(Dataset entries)
◆ ◆ ◆
(** a name this node gave itself while its coordinator could not be reached is
    not reconciled by the next roster: if the coordinator gave the name to
    another member meanwhile, the push is refused that name, on this node, and
    reported as a conflict. *)
Theorem offline_rename_is_not_reconciled o (n : State) wanted e c id l x w :
  Names.validate wanted (own_id n) = Ok wanted ->
  is_coordinator n = false -> coordinator_id (membership n) = Some c -> parse_id c = Some id ->
  Admin.claim_hostname (debug o) (admin_call o 0 id (Admin.SetHostname wanted)) = Err e ->
  save_to (world o) = Ok tt -> save_to w = Ok tt ->
  (forall y, y ∈ members (membership n) -> fallback (m_id y) <> wanted) ->
  x ∈ l -> m_hostname x = Some wanted -> m_id x <> own_id n ->
  let n1 := fst (fst (Ipc.dispatch o n (Proto.SetHostname wanted false))) in
  let n2 := fst (Node.set_roster w n1 None l) in
  snd (fst (Ipc.dispatch o n (Proto.SetHostname wanted false))) = RHostnameSet wanted wanted
  /\ conflicts n2 <> [] /\ forall y, y ∈ members (membership n2) -> m_id y = m_id x -> m_hostname y <> Some wanted.
Proof.
  intros Hv Hco Hc Hp Hcall Hs Hsw Hfb Hx Hxh Hne n1 n2.
  assert (Hns : spoken_for (force_release (membership n) wanted) wanted (own_id n) = false).
  { unfold spoken_for, force_release. cbn [bindings members with_members with_bindings]. rewrite lookup_delete_eq. cbn [orb].
    apply not_true_iff_false. intros (y & Hy & Hb)%existsb_exists.
    apply andb_true_iff in Hb as [_ Hb]. apply str_eqb_eq in Hb. apply list_elem_of_In, elem_of_ids in Hy.
    rewrite ids_update_first in Hy by done. apply list_elem_of_fmap in Hy as (z & Hz & Hin). apply (Hfb z Hin). congruence. }
  assert (Hd : exists m1, bindings m1 !! wanted = Some (own_id n) /\
    Ipc.dispatch o n (Proto.SetHostname wanted false)
      = (with_saved m1 (with_membership (fun _ => m1) n), RHostnameSet wanted wanted, [])).
  { cbn [Ipc.dispatch]. unfold Ipc.set_hostname. rewrite Hv, Hco, Hc, Hp, Hcall. unfold adopt_hostname.
    destruct (Membership.claim_hostname (membership n) (own_id n) wanted true) as [m1 [a|e']] eqn:E.
    2:{ apply claim_hostname_err in E as [_ E]. congruence. }
    exists m1. unfold save. rewrite Hs. split; [|done].
    apply claim_hostname_ok in E as (w' & Hw & -> & _ & _ & Hcase).
    2:{ intros w' Hw. assert (w' = wanted) as -> by congruence. by left. }
    rewrite Hv in Hw. injection Hw as <-.
    destruct Hcase as [->|[Hsp' _]]; [cbn; by rewrite lookup_insert_eq|]. cbn [claim_base] in Hsp'. congruence. }
  destruct Hd as (m1 & Hb1 & Hd). subst n2 n1. rewrite Hd. cbn [fst snd]. split; [done|].
  unfold Node.set_roster. set (n1 := with_saved _ _).
  destruct (set_roster_spec m1 (own_id n) None l) as (Hb & _ & Hshown & Hcs).
  change (Membership.set_roster (membership n1) (own_id n1) None l) with (Membership.set_roster m1 (own_id n) None l).
  destruct (Membership.set_roster m1 (own_id n) None l) as [m2 found]. cbn [fst snd] in *.
  unfold save. rewrite Hsw. cbn [fst].
  assert (Hpin : bindings m2 !! wanted = Some (own_id n)) by (rewrite Hb; unfold pinned; by rewrite Hb1).
  set (n2 := with_conflicts found _). destruct (refresh_fields w n2) as (Hf & _).
  assert (Hcf : conflicts (refresh_routes w n2) = found).
  { unfold refresh_routes. by destruct (Files.set_roster _ _), (set_routes _ _), (Routes.sync _ _ _ _). }
  rewrite Hf, Hcf. split.
  - rewrite Hcs. intros Hnil. assert (Hin : exists c, c ∈ omap (refusal (fun h => bindings m2 !! h)) l).
    { eexists. apply list_elem_of_omap. exists x. split; [done|]. unfold refusal. rewrite Hxh. cbn [mbind option_bind].
      rewrite Hpin. cbn [mbind option_bind]. rewrite (proj2 (str_eqb_neq _ _)); [reflexivity|]. congruence. }
    destruct Hin as [c' Hin]. rewrite Hnil in Hin. by apply elem_of_nil in Hin.
  - intros y Hy Hid Hh. destruct (Hshown y wanted Hy Hh) as [Hbb _]. congruence.
Qed.

(** a member's [--force] never reaches its coordinator. *)
Theorem force_is_dropped_for_members o (n : State) wanted force :
  is_coordinator n = false ->
  Ipc.dispatch o n (Proto.SetHostname wanted force) = Ipc.dispatch o n (Proto.SetHostname wanted false).
Proof.
  intros Hco. cbn [Ipc.dispatch]. unfold Ipc.set_hostname. destruct (Names.validate _ _); [|done]. by rewrite Hco.
Qed.

(** [status] on a node in step has exactly one row for every other member and
    nobody else, with its IPv6 address, whether it is linked, and its IPv4 address
    unless another member's collides with it, as long as no two members' IPv6
    addresses collide. *)
Theorem status_lists_every_member (n : State) hosts :
  in_step n ->
  (forall i j, i ∈ other_ids n -> j ∈ other_ids n -> v6_of i = v6_of j -> i = j) ->
  let rows := peer_status hosts <$> snapshot (peers n) in
  NoDup (ps_id <$> rows)
  /\ (forall row, row ∈ rows -> exists id, id ∈ other_ids n /\ ps_id row = show_id id
        /\ ps_v6 row = show_ip (v6_of id) /\ ps_linked row = bool_decide (is_Some (link (peers n) id))
        /\ ps_name row = Names.display (show_id id) (hosts !! show_id id)
        /\ ((forall j, j ∈ other_ids n -> v4_of j = v4_of id -> j = id) -> ps_v4 row = show_ip (v4_of id)))
  /\ (forall id, id ∈ other_ids n -> show_id id ∈ ps_id <$> rows).
Proof.
  intros Hn Hinj rows. pose proof (snapshot_ok (peers n)) as [Hd Hl H4 H6].
  assert (Hroute : forall a id, (a, id) ∈ rev (map_to_list (Peers.routes (peers n))) <-> foldl add_routes ∅ (other_ids n) !! a = Some id).
  { intros a id. rewrite elem_of_routes. unfold route. by rewrite (step_routes _ Hn). }
  assert (Hmine : forall a id, foldl add_routes ∅ (other_ids n) !! a = Some id -> id ∈ other_ids n /\ (a = v4_of id \/ a = v6_of id)).
  { intros a id Ha. apply routes_sound in Ha as [?|Ha]; [done|]. by rewrite lookup_empty in Ha. }
  assert (H6own : forall id, id ∈ other_ids n -> foldl add_routes ∅ (other_ids n) !! v6_of id = Some id).
  { intros id Hid. destruct (routes_complete ∅ (other_ids n) id Hid) as [_ [j Hj]]. rewrite Hj. f_equal.
    destruct (Hmine _ _ Hj) as [Hjo [Hv|Hv]]; [symmetry in Hv; by apply v4_v6_ne in Hv|]. symmetry. by apply Hinj. }
  assert (H4own : forall id, id ∈ other_ids n -> (forall j, j ∈ other_ids n -> v4_of j = v4_of id -> j = id) ->
    foldl add_routes ∅ (other_ids n) !! v4_of id = Some id).
  { intros id Hid Hu. destruct (routes_complete ∅ (other_ids n) id Hid) as [[j Hj] _]. rewrite Hj. f_equal.
    destruct (Hmine _ _ Hj) as [Hjo [Hv|Hv]]; [by apply Hu|by apply v4_v6_ne in Hv]. }
  assert (Hps : forall l : list PeerRow, ps_id <$> (peer_status hosts <$> l) = show_id <$> (row_id <$> l)).
  { intros l. rewrite <- !list_fmap_compose. done. }
  unfold rows. rewrite Hps. split; [|split].
  - apply NoDup_fmap_2; [|apply snapshot_ids_NoDup]. intros i j. apply show_id_inj.
  - intros st Hst. apply list_elem_of_fmap in Hst as (row & -> & Hrow). apply elem_of_snapshot in Hrow.
    set (id := row_id row) in *. exists id. destruct (Hl _ _ Hrow) as [_ Hlink].
    assert (Hseen : exists a, (a, id) ∈ rev (map_to_list (Peers.routes (peers n)))) by (apply Hd; eauto).
    destruct Hseen as [a Ha]. apply Hroute, Hmine in Ha as [Hid _].
    assert (Hv6 : row_v6 row = v6_of id).
    { destruct (H6 _ _ Hrow) as [[_ Hno]|(oct & -> & Ho)].
      - pose proof (H6own id Hid) as Ho. apply Hroute in Ho.
        destruct (virtual_ipv6_octets (id_bytes id)) as (? & ? & _ & _ & _ & Heq). unfold v6_of, virtual_addrs in Ho. cbn [snd] in Ho.
        rewrite Heq in Ho. by apply Hno in Ho.
      - apply Hroute, Hmine in Ho as [_ [Hv|Hv]]; [|done]. exfalso.
        destruct (virtual_ipv4_octets (id_bytes id)) as (? & ? & ? & ? & ? & _ & _ & _ & Heq).
        unfold v4_of, virtual_addrs in Hv. cbn [fst] in Hv. by rewrite Heq in Hv. }
    split_and!; try done.
    + cbn. by rewrite Hv6.
    + intros Hu. change (show_ip (row_v4 row) = show_ip (v4_of id)). f_equal. pose proof (H4own id Hid Hu) as Ho. apply Hroute in Ho.
      destruct (H4 _ _ Hrow) as [[_ Hno]|(oct & -> & Ho')].
      * destruct (virtual_ipv4_octets (id_bytes id)) as (? & ? & ? & ? & ? & _ & _ & _ & Heq).
        unfold v4_of, virtual_addrs in Ho. cbn [fst] in Ho. rewrite Heq in Ho. by apply Hno in Ho.
      * apply Hroute, Hmine in Ho' as [_ [Hv|Hv]]; [done|]. exfalso.
        destruct (virtual_ipv6_octets (id_bytes id)) as (? & ? & _ & _ & _ & Heq).
        unfold v6_of, virtual_addrs in Hv. cbn [snd] in Hv. by rewrite Heq in Hv.
  - intros id Hid. apply list_elem_of_fmap. exists id. split; [done|]. apply list_elem_of_fmap.
    pose proof (H6own id Hid) as Ho. apply Hroute in Ho. destruct (proj2 (Hd id)) as [row Hrow]; [eauto|].
    destruct (Hl _ _ Hrow) as [Hri _]. exists row. split; [done|]. apply elem_of_snapshot. by rewrite Hri.
Qed.

Lemma answer_authorized {A} (r : Node.State (Link := Link) * result message A) ok :
  (forall n a m, ok n a <> RUnauthorized m) -> forall m, snd (fst (Ipc.answer r ok)) <> RUnauthorized m.
Proof. intros Hok m. destruct r as [n [a|e]]; cbn; auto. Qed.

(** Only the check refuses a caller; no handler does. *)
Lemma dispatch_authorized o (n : Node.State (Link := Link)) req m : snd (fst (dispatch o n req)) <> RUnauthorized m.
Proof.
  destruct req as [peer| |name h|ttl|code h| |user|h force|peer|name size target ttl| |id|id]; cbn [dispatch]; try done;
    try by apply answer_authorized.
  - destruct (negb _); [done|]. apply answer_authorized. by intros _ [] ?.
  - destruct (join_network _ _ _ _); [|done]. by apply answer_authorized.
  - destruct (resolve_user _ _ _); [|done]. by apply answer_authorized.
  - by destruct (set_hostname _ _ _ _) as [[? []] ?].
  - unfold Ipc.kick. destruct (negb _); [done|]. by destruct (Node.kick _ _ _) as [? [[]|]].
  - unfold reject. by destruct (take_answerable (files n) _ _) as [fs [[offer ?]|e]].
Qed.

End IpcProps.

(** ** Witnesses *)

Import Concrete.

Module IpcDemo.
(** Nobody can be reached. *)
Definition alone : Outside :=
  {| world := NodeDemo.world; now := 0; random := replicate 16 3; token := AdminDemo.token;
     admin_call := fun _ _ _ => Err (Fmt "connect" []); notice_in_time := false; waited := None; rtt := fun _ => None;
     debug := AdminDemo.debug; users := {| user_name := fun _ => None; user_by_name := fun _ => None |};
     windows := false; counters := Counters_default |}.

(** K2, a member of K1's network. *)
Definition k2 : EndpointId := K2.
Definition member : State (Link := unit) :=
  fst (Node.set_joined NodeDemo.world
    {| own := k2; membership := Membership_default; saved := Membership_default; settings := Settings_default;
       saved_settings := Settings_default; peers := Peers_default; routes := Routes.new (lit "quix"); kernel := ∅;
       conflicts := []; dns := Unknown; dial_tx := []; files := Registry_default; effects := [] |}
    Demo.id1 (Some (lit "home")) [Demo.member1]).
Definition parse (s : rstr) : result message Request := Ok Proto.Leave.
End IpcDemo.

Example requests_keep_the_node_in_step_witness :
  in_step (fst (handle IpcDemo.parse IpcDemo.alone NodeDemo.linked (lit "{}") (Uid 0) false)).
Proof.
  exact (proj1 (requests_keep_the_node_in_step IpcDemo.alone NodeDemo.linked IpcDemo.parse (lit "{}") (Uid 0) false Admin.Leave []
    NodeDemo.fair_world NodeDemo.linked_in_step)).
Defined.

Example unprivileged_callers_change_nothing_witness :
  membership (fst (handle IpcDemo.parse IpcDemo.alone NodeDemo.linked (lit "{}") (Uid 1000) false)) = membership NodeDemo.linked.
Proof.
  assert (Ho : is_operator (Uid 1000) (operator NodeDemo.linked) = false) by by vm_compute.
  pose proof (unprivileged_callers_change_nothing IpcDemo.parse IpcDemo.alone NodeDemo.linked (lit "{}") (Uid 1000) false
    eq_refl Ho) as Hu.
  destruct (handle _ _ _ _ _ _) as [n' h]. destruct Hu as [[q ->] _].
  exact (with_mesh_membership _ _ _ _ _).
Defined.

Example invites_are_clamped_witness :
  match snd (fst (Ipc.dispatch IpcDemo.alone NodeDemo.started (Invite 0))) with
  | RInvite _ expires => expires <= from_secs MAX_INVITE_TTL
  | _ => True
  end.
Proof.
  pose proof (invites_are_clamped IpcDemo.alone NodeDemo.started 0 AdminDemo.token_ok eq_refl) as Hi.
  destruct (snd (fst (Ipc.dispatch IpcDemo.alone NodeDemo.started (Invite 0)))); try done.
  destruct Hi as (_ & _ & [_ Hi] & _). exact Hi.
Defined.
◆ ◆ ◆
▸ **Task**
Among the entries above, locate the lines containing "windows := false;" and "saved_settings := Settings_default;", and transcribe exactly those two lines and all lines between.

▸ **Written solution**
     windows := false; counters := Counters_default |}.

(** K2, a member of K1's network. *)
Definition k2 : EndpointId := K2.
Definition member : State (Link := unit) :=
  fst (Node.set_joined NodeDemo.world
    {| own := k2; membership := Membership_default; saved := Membership_default; settings := Settings_default;
       saved_settings := Settings_default; peers := Peers_default; routes := Routes.new (lit "quix"); kernel := ∅;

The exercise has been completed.